── INPUT DATA
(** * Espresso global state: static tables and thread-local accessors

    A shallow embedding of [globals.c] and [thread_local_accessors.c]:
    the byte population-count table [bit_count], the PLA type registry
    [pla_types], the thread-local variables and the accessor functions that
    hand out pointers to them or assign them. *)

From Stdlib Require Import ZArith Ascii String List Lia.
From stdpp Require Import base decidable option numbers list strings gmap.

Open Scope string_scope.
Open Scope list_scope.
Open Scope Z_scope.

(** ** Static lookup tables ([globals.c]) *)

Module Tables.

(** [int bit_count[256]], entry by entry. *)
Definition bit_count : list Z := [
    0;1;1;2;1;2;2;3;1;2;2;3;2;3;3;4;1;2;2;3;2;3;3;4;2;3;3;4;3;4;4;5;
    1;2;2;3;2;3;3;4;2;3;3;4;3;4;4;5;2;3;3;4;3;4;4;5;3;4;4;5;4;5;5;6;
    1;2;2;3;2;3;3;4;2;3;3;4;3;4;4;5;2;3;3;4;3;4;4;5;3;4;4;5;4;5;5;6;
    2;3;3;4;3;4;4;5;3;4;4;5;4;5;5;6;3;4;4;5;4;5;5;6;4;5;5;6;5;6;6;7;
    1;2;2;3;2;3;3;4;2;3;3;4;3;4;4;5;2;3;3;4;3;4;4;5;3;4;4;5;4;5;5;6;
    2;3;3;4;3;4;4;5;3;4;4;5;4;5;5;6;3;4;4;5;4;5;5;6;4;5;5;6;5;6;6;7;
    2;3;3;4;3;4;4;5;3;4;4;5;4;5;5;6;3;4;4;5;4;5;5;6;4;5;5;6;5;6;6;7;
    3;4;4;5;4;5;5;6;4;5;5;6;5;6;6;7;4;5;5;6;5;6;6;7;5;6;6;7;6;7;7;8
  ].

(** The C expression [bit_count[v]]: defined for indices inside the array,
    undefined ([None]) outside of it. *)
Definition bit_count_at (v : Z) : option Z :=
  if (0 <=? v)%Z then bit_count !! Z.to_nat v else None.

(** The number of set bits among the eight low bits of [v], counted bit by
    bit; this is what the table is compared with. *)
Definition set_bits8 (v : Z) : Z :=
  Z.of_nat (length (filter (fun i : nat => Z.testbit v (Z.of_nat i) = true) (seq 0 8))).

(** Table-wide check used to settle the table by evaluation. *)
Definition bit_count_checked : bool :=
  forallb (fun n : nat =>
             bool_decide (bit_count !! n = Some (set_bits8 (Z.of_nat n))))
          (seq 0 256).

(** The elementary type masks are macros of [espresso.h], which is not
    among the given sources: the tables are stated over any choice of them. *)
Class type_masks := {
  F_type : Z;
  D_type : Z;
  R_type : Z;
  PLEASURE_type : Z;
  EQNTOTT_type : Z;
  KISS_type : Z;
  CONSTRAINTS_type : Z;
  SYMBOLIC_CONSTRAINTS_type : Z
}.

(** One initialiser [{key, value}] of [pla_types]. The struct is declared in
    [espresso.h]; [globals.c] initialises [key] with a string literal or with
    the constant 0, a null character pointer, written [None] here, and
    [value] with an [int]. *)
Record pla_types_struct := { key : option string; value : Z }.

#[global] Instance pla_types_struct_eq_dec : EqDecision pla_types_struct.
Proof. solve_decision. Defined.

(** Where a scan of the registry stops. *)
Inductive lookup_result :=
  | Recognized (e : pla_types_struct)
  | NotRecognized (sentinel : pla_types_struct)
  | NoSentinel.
────
▶ PROBLEM STATEMENT
Exactly the lines from the one containing "bit; this is" through the final line of the records above are needed, copied word for word.

▶ REPLY
    bit; this is what the table is compared with. *)
Definition set_bits8 (v : Z) : Z :=
  Z.of_nat (length (filter (fun i : nat => Z.testbit v (Z.of_nat i) = true) (seq 0 8))).

(** Table-wide check used to settle the table by evaluation. *)
Definition bit_count_checked : bool :=
  forallb (fun n : nat =>
             bool_decide (bit_count !! n = Some (set_bits8 (Z.of_nat n))))
          (seq 0 256).

(** The elementary type masks are macros of [espresso.h], which is not
    among the given sources: the tables are stated over any choice of them. *)
Class type_masks := {
  F_type : Z;
  D_type : Z;
  R_type : Z;
  PLEASURE_type : Z;
  EQNTOTT_type : Z;
  KISS_type : Z;
  CONSTRAINTS_type : Z;
  SYMBOLIC_CONSTRAINTS_type : Z
}.

(** One initialiser [{key, value}] of [pla_types]. The struct is declared in
    [espresso.h]; [globals.c] initialises [key] with a string literal or with
    the constant 0, a null character pointer, written [None] here, and
    [value] with an [int]. *)
Record pla_types_struct := { key : option string; value : Z }.

#[global] Instance pla_types_struct_eq_dec : EqDecision pla_types_struct.
Proof. solve_decision. Defined.

(** Where a scan of the registry stops. *)
Inductive lookup_result :=
  | Recognized (e : pla_types_struct)
  | NotRecognized (sentinel : pla_types_struct)
  | NoSentinel.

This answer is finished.